A unique c-myc-targeted triplex-forming oligonucleotide inhibits the growth of ovarian and cervical carcinomas in vitro.

A 27-base pair triplex forming oligonucleotide (G27-oligonucleotide) targeted to the "puf" regulatory protein-binding domain of the human c-myc oncogene has been conjugated with the DNA-binding molecule acridine (G27-conjugate) in order to obtain a drug with high binding affinity as well as high sequence specificity. Both the triplex-forming oligonucleotide and its acridine conjugate are shown to form triple-stranded DNA at the site of the target sequence by DNase 1 footprinting. When the cervical carcinoma cell line HeLa was exposed to 4 microM concentrations of the G27-oligonucleotide the viable cell count fell to 89, 56, and 49% of control at 25, 50, and 72 hr. After exposure to 1 microM G27-conjugate the viable cell count fell to 87, 50, and 33% of control.
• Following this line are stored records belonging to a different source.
Lemma PublishUpdated_lifecycle ev : safe (PublishUpdated ev).
Proof.
  apply respects_bind; [apply (respects_Wrap lifecycle)|].
  intros []; [|done]. apply respects_Publish, lifecycle_net.
Qed.

#[local] Hint Resolve GetIncident_lifecycle ListIncidents_lifecycle appendHistory_lifecycle attachAlert_lifecycle
  MergeLabels_lifecycle MaybeResolve_lifecycle PublishCreated_lifecycle PublishUpdated_lifecycle : rows.

(** A program made of safe calls. *)
Ltac safe_steps :=
  repeat first
    [ done
    | solve [auto with rows]
    | apply respects_bind; [|intros [?|?]]
    | match goal with |- respects _ (if ?b then _ else _) => destruct b end
    | match goal with |- respects _ (match ?r with _ => _ end) => destruct r end
    | keeps_rows ].

Lemma announce_lifecycle publish tenant id :
  (forall ev, safe (publish ev)) -> safe (announce publish tenant id).
Proof. intros Hp. unfold announce. safe_steps. Qed.

Lemma handleFiring_lifecycle alert tenant : safe (handleFiring alert tenant).
Proof.
  unfold handleFiring. apply respects_bind; [keeps_rows|]. intros [rule|]; [|done].
  apply respects_bind; [keeps_rows|]. intros [id|]; [|done]. destruct (String.eqb id ""); [|safe_steps].
  apply respects_bind; [by apply CreateIncidentTx_lifecycle|]. intros [inc|]; [|done].
  apply announce_lifecycle. auto with rows.
Qed.

Lemma handleResolved_lifecycle alert : safe (handleResolved alert).
Proof.
  unfold handleResolved. apply respects_bind; [keeps_rows|]. intros [id|]; [|done].
  destruct (String.eqb id ""); [done|]. apply respects_bind; [auto with rows|]. intros [[]|]; [|done..].
  apply respects_bind; [apply appendHistory_lifecycle|]. intros _. apply announce_lifecycle. auto with rows.
Qed.

Lemma handle_lifecycle env : safe (handle env).
Proof.
  unfold handle. destruct (Envelope.DecodePayload _ _); [|done].
  destruct (String.eqb _ _); [apply handleResolved_lifecycle|apply handleFiring_lifecycle].
Qed.

Lemma PatchStatus_lifecycle ctx r req : safe (PatchStatus ctx r req).
Proof.
  unfold PatchStatus. destruct (Decode _ _ _) as [status|]; [|done]. destruct (String.eqb status ""); [done|].
  apply respects_bind; [auto with rows|]. intros [inc|]; [|done].
  destruct (Validate _ _) eqn:Hv; cbn [negb]; [|done].
  apply respects_bind; [by apply TransitionStatus_lifecycle|]. intros [updated|]; [|done].
  apply respects_bind; [auto with rows|done].
Qed.

Lemma dispatch_lifecycle ctx r rt : safe (dispatch ctx r rt).
Proof.
  destruct rt; cbn [dispatch]; [..|unfold PutGroupingRule|unfold DeleteGroupingRule].
  3: apply PatchStatus_lifecycle.
  all: try unfold ListIncidents; try unfold GetIncident; try unfold ListIncidentAlerts;
    try unfold AttachAlert; try unfold PutLabels; try unfold AddComment; try unfold unless_missing;
    safe_steps.
Qed.

Lemma serve_lifecycle mw adminKey authorization tenant rt : safe (serve mw adminKey authorization tenant rt).
Proof. unfold serve. destruct (mw _ _ _) as [? []| |]; [apply dispatch_lifecycle|done..]. Qed.

(** ** All the programs of the service *)

Inductive service_program : M db unit -> Prop :=
| delivery (b : option json) :
    service_program (let! _ := process consumer_handler b in Ret tt)
| api_request (mw : middleware (context * request)) (adminKey authorization tenant : string) (rt : route) :
    service_program (let! _ := serve mw adminKey authorization tenant rt in Ret tt)
| on_connection p : housekeeping p -> service_program p.

Lemma service_program_lifecycle p : service_program p -> safe p.
Proof.
  intros [b|mw adminKey authorization tenant rt|q Hq].
  - apply respects_bind; [|done]. apply (respects_process lifecycle). intros env.
    apply respects_bind; [apply handle_lifecycle|done].
  - apply respects_bind; [apply serve_lifecycle|done].
  - by apply (respects_housekeeping lifecycle lifecycle_net).
Qed.

End Steps.

(** ** Property *)

(** C12: the life cycle of incidents.  Take any number of deliveries of alerts
    and HTTP requests, interleaved in any order on any platform.  In every state
    they reach the stamps of each incident agree with its status and ids are
    unique, and every further step moves each incident along one edge of the
    state machine (open to acknowledged or resolved, acknowledged to resolved,
    resolved to open) or leaves it alone: identity, title, severity and creation
    time never change, no incident disappears, new ones are open, and an
    acknowledgement or a reopening is in the audit log in the same step, with
    the status it replaced. *)
Theorem incident_lifecycle `{Platform} `{TimeText} `{Planner} ps w ps1 w1 ps2 w2 :
  Forall service_program ps -> rows_ok (data w) ->
  rtc pool_step (ps, w) (ps1, w1) -> pool_step (ps1, w1) (ps2, w2) ->
  rows_ok (data w1) /\ rows_ok (data w2) /\
  exists old new, incidents (data w2) = old ++ new
    /\ Forall2 (row_step (data w1) (data w2)) (incidents (data w1)) old
    /\ Forall (fun i => Incident.Status i = StatusOpen) new.
Proof.
  intros Hps Hok Hr Hs.
  assert (Forall (respects lifecycle) ps) as Hsafe
    by (eapply Forall_impl; [exact Hps|]; intros p; apply service_program_lifecycle).
  destruct (pool_invariant lifecycle rows_ok ps ps1 w w1 lifecycle_rows Hsafe Hok Hr) as [Hsafe1 Hok1].
  destruct (pool_respects lifecycle _ _ _ _ Hs Hsafe1) as [Hl _].
  split; [done|]. by apply Hl.
Qed.

(** Two operators acknowledge the same incident at once. *)
Module Lifecycle_demo.
Definition platform : Platform := demo_platform [].
Definition planner : Planner := {| pick _ := O |}.
Definition inc : Incident.t := Incident.mk "i1" "acme" "acme" "disk" "high" StatusOpen ∅ None None None 5 5.
Definition start : world db := World 0 (Db [inc] [] ∅ [] [] [] (Net true true true [] [])).
Definition patch : M db unit :=
  bind (@serve platform demo_time_text (fun next => next) "" "" "acme"
    (RPatchStatus "i1" (Some (JObj [("status", JStr "acknowledged")])))) (fun _ => Ret tt).
Definition sched : list nat := [0; 1; 0; 1; 0; 1]%nat.
End Lifecycle_demo.
Import Lifecycle_demo.

Lemma incident_lifecycle_witness :
  let s1 := run_schedule sched [patch; patch] start in
  let s2 := run_schedule [0%nat] s1.1 s1.2 in
  (map Incident.Status (incidents (data s1.2)) = [StatusOpen]
   /\ map Incident.Status (incidents (data s2.2)) = [StatusAcknowledged]) /\
  rows_ok (data s1.2) /\ rows_ok (data s2.2) /\
  exists old new, incidents (data s2.2) = old ++ new
    /\ Forall2 (row_step (data s1.2) (data s2.2)) (incidents (data s1.2)) old
    /\ Forall (fun i => Incident.Status i = StatusOpen) new.
Proof.
  intros s1 s2. split; [split; vm_compute; reflexivity|].
  apply (@incident_lifecycle platform demo_time_text planner [patch; patch] start s1.1 s1.2 s2.1 s2.2).
  - constructor; [|constructor; [|constructor]]; exact (@api_request platform demo_time_text planner _ "" "" "acme" _).
  - split; [constructor; [by left|constructor]|apply NoDup_singleton].
  - rewrite <- (surjective_pairing s1). apply run_schedule_rtc.
  - rewrite <- (surjective_pairing s2). apply run_schedule_step. vm_compute. reflexivity.
Defined.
Nonspecific reductions in cell number were found for the control oligonucleotides to 79 and 82% of control. When SKOV-3 cells were exposed to the same concentrations of oligonucleotides, viable cell count in relation to control fell to 43, 50, and 67% with the G27-oligonucleotide and 57, 52, and 53% with the G27-conjugate at 24, 48, and 72 hr. The control oligonucleotides again caused a small nonspecific drop in the viable cell number.